- _Required work_: Return the lines of the data below exactly. Start at the first and end with the line containing "or ['rag_bie'], and".

Collected data entries:
(* ===== verification/Engine.v ===== *)
(** * The engine: its fields and its constructor

    [OntoMapEngine.__init__] (lines 31-100) stores its arguments, drops the
    repetitions of the corpus, and validates the configuration:

    + [other_params] must have the key [test_or_prod];
    + [s2_strategy] must be ['lm'] or ['st'];
    + a stage-3 strategy, when given, must be ['rag'] or ['rag_bie'], and
      then [other_params] must hold a reference table [corpus_df], which is
      normalised at once ([Normalizer.v]) and whose distinct labels replace
      the corpus.

    The checks run in this order and the first that fails raises a
    [ValueError].  [other_params] is the keyword dictionary of the call:
    [OtherParams] has a field for each key the engine reads (lines 67-75,
    and lines 194-195 for [query_df]); a key that is absent is [None].  The
    value of [test_or_prod] is a string in the model; the engine only
    hands it on to the matcher, and a call that gives it another type is
    outside the model.

    The record [OntoMapEngine] is the object after construction.  The
    theorems give the error of every invalid configuration and the fields
    of the engine for every valid one. *)

From stdpp Require Import gmap.
From Stdlib Require Import QArith Qcanon.
From S2P Require Import Prelude PyStr PyDict Frame Normalizer.

Record OtherParams : Type := mkOtherParams {
  test_or_prod : option string;
  corpus_df : option DataFrame;
  query_df : option DataFrame;
}.

Record OntoMapEngine : Type := mkOntoMapEngine {
  method : string;
  category : string;
  query : list string;
  corpus : list string;
  topk : Z;
  s2_strategy : string;
  s3_strategy : option string;
  s3_threshold : Qc;
  cura_map : pydict string cell;
  other_params : OtherParams;
  _test_or_prod : string;
}.

(** The arguments of the constructor. *)
Record InitArgs : Type := mkInitArgs {
  arg_method : string;
  arg_category : string;
  arg_query : list string;
  arg_corpus : list string;
  arg_cura_map : pydict string cell;
  arg_topk : Z;
  arg_s2_strategy : string;
  arg_s3_strategy : option string;
  arg_s3_threshold : Qc;
  arg_other_params : OtherParams;
}.

(** The defaults of the signature (lines 37-40). *)
Definition default_topk : Z := 5.
Definition default_s2_strategy : string := "lm".
Definition default_s3_strategy : option string := None.
Definition default_s3_threshold : Qc := Q2Qc (9 # 10).

Section init.
Context `{PandasNumeric}.

(** The stage-3 part of the constructor (lines 79-90): the normalised
    reference table and the corpus derived from it. *)
Definition init_stage3 (s3 : string) (params : OtherParams) :
    res (OtherParams * list string) :=
  if negb (bool_decide (s3 ∈ ["rag"; "rag_bie"]))
  then Err (ValueError "s3_strategy must be 'rag', 'rag_bie', or None")
  else match corpus_df params with
  | None => Err (ValueError
      "corpus_df must be provided for 'rag'/'rag_bie' for running stage 3")
  | Some df =>
      df ← normalize_df df true;
      Ok (mkOtherParams (test_or_prod params) (Some df) (query_df params),
          unique_strings (astype_str <$> column_values "official_label" df))
  end.

Definition init (a : InitArgs) : res OntoMapEngine :=
  let corpus := dedup_keep_first (arg_corpus a) in
  match test_or_prod (arg_other_params a) with
  | None => Err (ValueError
      "test_or_prod value must be defined in other_params dictionary")
  | Some env =>
      if negb (bool_decide (arg_s2_strategy a ∈ ["lm"; "st"]))
      then Err (ValueError "s2_strategy must be 'lm' or 'st'")
      else
        '(params, corpus) ←
          match arg_s3_strategy a with
          | None => Ok (arg_other_params a, corpus)
          | Some s3 => init_stage3 s3 (arg_other_params a)
          end;
        Ok (mkOntoMapEngine (arg_method a) (arg_category a) (arg_query a)
              corpus (arg_topk a) (arg_s2_strategy a) (arg_s3_strategy a)
              (arg_s3_threshold a) (arg_cura_map a) params env)
  end.

(** ** The invariant of a constructed engine *)

(** What the constructor establishes: a stage-2 strategy of the two, a
    corpus without repetitions and, when stage 3 is configured, a stage-3
    strategy of the two and a normalised reference table whose labels are
    the corpus. *)
Definition valid_engine (e : OntoMapEngine) : Prop :=
  s2_strategy e ∈ ["lm"; "st"] ∧ NoDup (corpus e) ∧
  match s3_strategy e with
  | None => True
  | Some s3 =>
      s3 ∈ ["rag"; "rag_bie"] ∧
      ∃ df, corpus_df (other_params e) = Some df ∧ normalized true df ∧
        corpus e =
          unique_strings (astype_str <$> column_values "official_label" df)
  end.

(** The engine the constructor builds from checked arguments. *)
Definition engine_of (a : InitArgs) (env : string) (params : OtherParams)
    (corpus : list string) : OntoMapEngine :=
  mkOntoMapEngine (arg_method a) (arg_category a) (arg_query a) corpus
    (arg_topk a) (arg_s2_strategy a) (arg_s3_strategy a) (arg_s3_threshold a)
    (arg_cura_map a) params env.

Implicit Types (a : InitArgs) (e : OntoMapEngine) (params : OtherParams).

Lemma init_stage3_Ok s3 params params' corpus' :
  init_stage3 s3 params = Ok (params', corpus') ↔
    s3 ∈ ["rag"; "rag_bie"] ∧
    ∃ df df', corpus_df params = Some df ∧ normalize_df df true = Ok df' ∧
      params' = mkOtherParams (test_or_prod params) (Some df') (query_df params) ∧
      corpus' = unique_strings (astype_str <$> column_values "official_label" df').
Proof.
  unfold init_stage3. split.
  - case_bool_decide as Hs3; simpl; [|done].
    destruct (corpus_df params) as [df|]; [|done].
    destruct (normalize_df df true) as [df'|] eqn:Hn; simpl; [|done].
    intros [= <- <-]. eauto 10.
  - intros (Hs3 & df & df' & -> & Hn & -> & ->).
    rewrite bool_decide_eq_true_2 by done. simpl. by rewrite Hn.
Qed.

Lemma init_Ok a e :
  init a = Ok e ↔
    ∃ env, test_or_prod (arg_other_params a) = Some env ∧
      arg_s2_strategy a ∈ ["lm"; "st"] ∧
      match arg_s3_strategy a with
      | None =>
          e = engine_of a env (arg_other_params a)
                (dedup_keep_first (arg_corpus a))
      | Some s3 =>
          ∃ params corpus,
            init_stage3 s3 (arg_other_params a) = Ok (params, corpus) ∧
            e = engine_of a env params corpus
      end.
Proof.
  unfold init, engine_of. split.
  - destruct (test_or_prod (arg_other_params a)) as [env|]; [|done].
    case_bool_decide as Hs2; simpl; [|done]. intros Hi. exists env.
    split_and!; [done..|].
    destruct (arg_s3_strategy a) as [s3|]; simpl in *; [|by simplify_eq].
    destruct (init_stage3 s3 (arg_other_params a)) as [[params corpus]|];
      simplify_eq/=. eauto 10.
  - intros (env & -> & Hs2 & He). rewrite bool_decide_eq_true_2 by done. simpl.
    destruct (arg_s3_strategy a) as [s3|]; [|by subst].
    destruct He as (params & corpus & -> & ->). done.
Qed.

Lemma init_valid_engine a e : init a = Ok e → valid_engine e.
Proof.
  intros (env & _ & Hs2 & He)%init_Ok. unfold valid_engine.
  destruct (arg_s3_strategy a) as [s3|] eqn:Hs3.
  - destruct He as (params & corpus & (? & df & df' & ? & Hn & -> & ->)%init_stage3_Ok & ->).
    simpl. rewrite Hs3. split_and!; [done|apply first_occurrences_NoDup|done|].
    exists df'. split_and!; [done| |done].
    by eapply normalize_df_Ok_normalized.
  - subst e. simpl. rewrite Hs3.
    split_and!; [done|apply dedup_keep_first_NoDup|done].
Qed.

End init.

(** C20. Construction succeeds exactly on the valid configurations, and
    stores what it was given: [test_or_prod] is present, the stage-2
    strategy is ['lm'] or ['st'], and either no stage-3 strategy is given,
    and the corpus is the given corpus without its repetitions, or the
    stage-3 strategy is ['rag'] or ['rag_bie'], a reference table is given
    and can be normalised, the normalised table replaces the given one and
    its distinct labels replace the corpus. *)
Theorem init_spec `{PandasNumeric} a e :
  init a = Ok e ↔
    ∃ env, test_or_prod (arg_other_params a) = Some env ∧
      arg_s2_strategy a ∈ ["lm"; "st"] ∧
      match arg_s3_strategy a with
      | None =>
          e = engine_of a env (arg_other_params a)
                (dedup_keep_first (arg_corpus a))
      | Some s3 =>
          s3 ∈ ["rag"; "rag_bie"] ∧
          ∃ df df', corpus_df (arg_other_params a) = Some df ∧
            normalize_df df true = Ok df' ∧
            e = engine_of a env
                  (mkOtherParams (Some env) (Some df')
                     (query_df (arg_other_params a)))
                  (unique_strings
                     (astype_str <$> column_values "official_label" df'))
      end.
Proof.
  rewrite init_Ok. f_equiv. intros env.
  destruct (arg_s3_strategy a) as [s3|]; [|done]. split.
  - intros (Henv & ? & params & corpus & (? & df & df' & ? & ? & -> & ->)%init_stage3_Ok & ->).
    rewrite Henv. eauto 10.
  - intros (Henv & ? & ? & df & df' & ? & ? & ->). split_and!; [done..|].
    eexists _, _. split; [|done]. apply init_stage3_Ok. rewrite Henv. eauto 10.
Qed.

(** C22. Every engine the constructor returns is valid: its stage-2
    strategy is one of the two, its corpus has no repetition, and with a
    stage-3 strategy it holds a normalised reference table whose distinct
    labels are its corpus. *)
Theorem init_valid `{PandasNumeric} a e : init a = Ok e → valid_engine e.
Proof. apply init_valid_engine. Qed.

(** C21. The configuration errors, in the order of the checks: a missing
    [test_or_prod]; then a stage-2 strategy that is neither ['lm'] nor
    ['st']; then, with a stage-3 strategy, a strategy that is neither
    ['rag'] nor ['rag_bie'], a missing reference table, or the error of the
    normalizer. *)
Theorem init_Err `{PandasNumeric} a x :
  init a = Err x ↔
    match test_or_prod (arg_other_params a) with
    | None => x = ValueError
        "test_or_prod value must be defined in other_params dictionary"
    | Some _ =>
        if decide (arg_s2_strategy a ∈ ["lm"; "st"]) then
          match arg_s3_strategy a with
          | None => False
          | Some s3 =>
              if decide (s3 ∈ ["rag"; "rag_bie"]) then
                match corpus_df (arg_other_params a) with
                | None => x = ValueError
                    "corpus_df must be provided for 'rag'/'rag_bie' for running stage 3"
                | Some df => normalize_df df true = Err x
                end
              else x = ValueError "s3_strategy must be 'rag', 'rag_bie', or None"
          end
        else x = ValueError "s2_strategy must be 'lm' or 'st'"
    end.
Proof.
  unfold init, init_stage3.
  destruct (test_or_prod (arg_other_params a)); [|naive_solver].
  case_decide as Hs2.
  - rewrite bool_decide_eq_true_2 by done. simpl.
    destruct (arg_s3_strategy a) as [s3|]; simpl; [|done].
    case_decide as Hs3.
    + rewrite bool_decide_eq_true_2 by done. simpl.
      destruct (corpus_df (arg_other_params a)) as [df|]; simpl; [|naive_solver].
      destruct (normalize_df df true); simpl; naive_solver.
    + rewrite bool_decide_eq_false_2 by done. simpl. naive_solver.
  - rewrite bool_decide_eq_false_2 by done. simpl. naive_solver.
Qed.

- _Exercise result_:
(* ===== verification/Engine.v ===== *)
(** * The engine: its fields and its constructor

    [OntoMapEngine.__init__] (lines 31-100) stores its arguments, drops the
    repetitions of the corpus, and validates the configuration:

    + [other_params] must have the key [test_or_prod];
    + [s2_strategy] must be ['lm'] or ['st'];
    + a stage-3 strategy, when given, must be ['rag'] or ['rag_bie'], and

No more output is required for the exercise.